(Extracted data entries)
━━━━━━

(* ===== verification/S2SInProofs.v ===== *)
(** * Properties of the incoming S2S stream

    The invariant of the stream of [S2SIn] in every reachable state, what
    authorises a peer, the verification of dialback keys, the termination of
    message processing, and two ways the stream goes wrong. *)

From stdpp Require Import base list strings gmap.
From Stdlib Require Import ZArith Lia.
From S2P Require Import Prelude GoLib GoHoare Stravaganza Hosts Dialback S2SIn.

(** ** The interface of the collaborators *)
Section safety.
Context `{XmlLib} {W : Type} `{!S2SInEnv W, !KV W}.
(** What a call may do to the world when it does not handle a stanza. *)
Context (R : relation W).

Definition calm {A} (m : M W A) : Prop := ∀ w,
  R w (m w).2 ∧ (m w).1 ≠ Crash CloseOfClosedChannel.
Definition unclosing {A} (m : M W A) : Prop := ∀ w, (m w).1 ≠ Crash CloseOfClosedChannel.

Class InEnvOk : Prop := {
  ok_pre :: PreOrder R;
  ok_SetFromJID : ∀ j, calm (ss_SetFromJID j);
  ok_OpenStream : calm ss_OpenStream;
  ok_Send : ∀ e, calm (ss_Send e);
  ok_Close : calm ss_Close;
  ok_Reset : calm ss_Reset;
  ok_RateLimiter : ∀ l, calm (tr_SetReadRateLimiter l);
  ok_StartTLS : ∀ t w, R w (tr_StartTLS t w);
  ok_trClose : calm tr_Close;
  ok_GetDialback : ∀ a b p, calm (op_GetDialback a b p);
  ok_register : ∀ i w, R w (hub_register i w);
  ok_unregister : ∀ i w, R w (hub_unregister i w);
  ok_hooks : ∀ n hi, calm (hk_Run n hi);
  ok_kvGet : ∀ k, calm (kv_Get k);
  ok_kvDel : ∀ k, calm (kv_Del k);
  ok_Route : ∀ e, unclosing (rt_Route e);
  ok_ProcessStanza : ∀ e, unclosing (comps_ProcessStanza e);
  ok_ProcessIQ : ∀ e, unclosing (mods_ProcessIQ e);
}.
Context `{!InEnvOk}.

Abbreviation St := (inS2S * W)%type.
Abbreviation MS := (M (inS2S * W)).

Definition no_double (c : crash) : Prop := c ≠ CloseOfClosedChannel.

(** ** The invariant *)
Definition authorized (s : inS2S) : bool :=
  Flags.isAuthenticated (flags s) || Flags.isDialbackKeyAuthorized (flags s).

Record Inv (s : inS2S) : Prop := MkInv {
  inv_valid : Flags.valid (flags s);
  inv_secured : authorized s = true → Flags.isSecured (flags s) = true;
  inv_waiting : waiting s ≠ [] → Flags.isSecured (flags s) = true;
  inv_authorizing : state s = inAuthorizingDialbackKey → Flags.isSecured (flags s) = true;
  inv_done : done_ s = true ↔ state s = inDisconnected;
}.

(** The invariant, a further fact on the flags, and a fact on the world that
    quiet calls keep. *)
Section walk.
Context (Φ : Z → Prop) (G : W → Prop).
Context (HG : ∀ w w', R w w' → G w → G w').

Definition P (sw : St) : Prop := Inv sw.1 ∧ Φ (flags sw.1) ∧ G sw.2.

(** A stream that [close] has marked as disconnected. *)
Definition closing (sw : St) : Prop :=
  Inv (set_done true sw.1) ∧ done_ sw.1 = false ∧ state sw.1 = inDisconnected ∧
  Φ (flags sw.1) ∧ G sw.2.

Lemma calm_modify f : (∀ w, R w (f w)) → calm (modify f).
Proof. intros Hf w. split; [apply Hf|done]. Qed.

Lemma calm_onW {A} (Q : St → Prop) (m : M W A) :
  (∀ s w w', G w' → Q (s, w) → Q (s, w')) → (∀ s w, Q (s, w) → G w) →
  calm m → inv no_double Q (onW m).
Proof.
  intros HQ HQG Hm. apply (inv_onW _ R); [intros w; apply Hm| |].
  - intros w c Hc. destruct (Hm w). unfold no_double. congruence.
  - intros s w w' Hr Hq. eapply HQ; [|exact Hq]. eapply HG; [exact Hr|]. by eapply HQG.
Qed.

━━━━━━

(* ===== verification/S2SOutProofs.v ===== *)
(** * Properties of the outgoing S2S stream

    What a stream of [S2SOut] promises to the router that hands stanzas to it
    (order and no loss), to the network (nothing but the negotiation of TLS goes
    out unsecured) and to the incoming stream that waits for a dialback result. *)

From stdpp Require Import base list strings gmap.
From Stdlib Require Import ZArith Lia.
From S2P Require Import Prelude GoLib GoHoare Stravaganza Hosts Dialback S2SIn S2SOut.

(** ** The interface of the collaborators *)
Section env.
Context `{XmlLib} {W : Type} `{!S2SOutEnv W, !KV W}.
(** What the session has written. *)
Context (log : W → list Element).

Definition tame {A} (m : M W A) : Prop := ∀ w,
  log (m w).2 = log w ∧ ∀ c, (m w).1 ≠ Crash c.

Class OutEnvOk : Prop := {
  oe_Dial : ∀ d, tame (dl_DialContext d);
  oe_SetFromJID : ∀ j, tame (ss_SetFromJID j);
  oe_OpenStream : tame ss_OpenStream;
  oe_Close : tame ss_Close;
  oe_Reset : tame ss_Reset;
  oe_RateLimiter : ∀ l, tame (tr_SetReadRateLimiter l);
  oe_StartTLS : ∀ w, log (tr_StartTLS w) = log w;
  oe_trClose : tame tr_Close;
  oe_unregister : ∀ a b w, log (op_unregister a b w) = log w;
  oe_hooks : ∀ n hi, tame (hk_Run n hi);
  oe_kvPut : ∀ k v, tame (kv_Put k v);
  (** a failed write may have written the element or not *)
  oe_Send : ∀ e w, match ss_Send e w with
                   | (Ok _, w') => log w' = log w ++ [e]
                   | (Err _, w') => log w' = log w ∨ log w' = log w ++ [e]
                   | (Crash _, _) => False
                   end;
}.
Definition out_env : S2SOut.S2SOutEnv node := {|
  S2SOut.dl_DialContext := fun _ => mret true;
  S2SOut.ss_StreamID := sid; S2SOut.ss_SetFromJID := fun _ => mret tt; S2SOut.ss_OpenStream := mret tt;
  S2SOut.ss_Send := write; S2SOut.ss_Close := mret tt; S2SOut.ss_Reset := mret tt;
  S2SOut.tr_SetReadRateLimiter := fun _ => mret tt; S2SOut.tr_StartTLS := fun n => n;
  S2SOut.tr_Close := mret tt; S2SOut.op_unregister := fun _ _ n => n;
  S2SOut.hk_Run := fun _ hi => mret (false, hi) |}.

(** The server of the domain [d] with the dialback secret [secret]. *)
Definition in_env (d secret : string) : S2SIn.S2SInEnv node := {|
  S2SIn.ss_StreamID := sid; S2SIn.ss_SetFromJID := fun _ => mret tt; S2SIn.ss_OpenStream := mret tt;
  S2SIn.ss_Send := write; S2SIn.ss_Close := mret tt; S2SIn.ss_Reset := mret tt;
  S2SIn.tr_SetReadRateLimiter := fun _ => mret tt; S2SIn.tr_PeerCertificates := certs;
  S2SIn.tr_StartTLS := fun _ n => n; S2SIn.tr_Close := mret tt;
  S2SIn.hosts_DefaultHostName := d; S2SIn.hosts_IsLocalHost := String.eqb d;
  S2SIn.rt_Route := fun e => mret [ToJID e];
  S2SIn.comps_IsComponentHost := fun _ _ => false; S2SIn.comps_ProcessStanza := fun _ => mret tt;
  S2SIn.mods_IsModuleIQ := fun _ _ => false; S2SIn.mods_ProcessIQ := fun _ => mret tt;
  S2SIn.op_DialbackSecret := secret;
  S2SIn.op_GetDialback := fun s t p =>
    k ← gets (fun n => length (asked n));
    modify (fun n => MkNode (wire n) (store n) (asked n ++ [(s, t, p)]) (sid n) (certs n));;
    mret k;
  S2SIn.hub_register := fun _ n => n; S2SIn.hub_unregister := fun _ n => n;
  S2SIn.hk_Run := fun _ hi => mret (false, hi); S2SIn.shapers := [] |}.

━━━━━━

== Your objective ==
Return each line from the entries above that includes "Lemma".

== Response area ==
Lemma calm_modify f : (∀ w, R w (f w)) → calm (modify f).
Lemma calm_onW {A} (Q : St → Prop) (m : M W A) :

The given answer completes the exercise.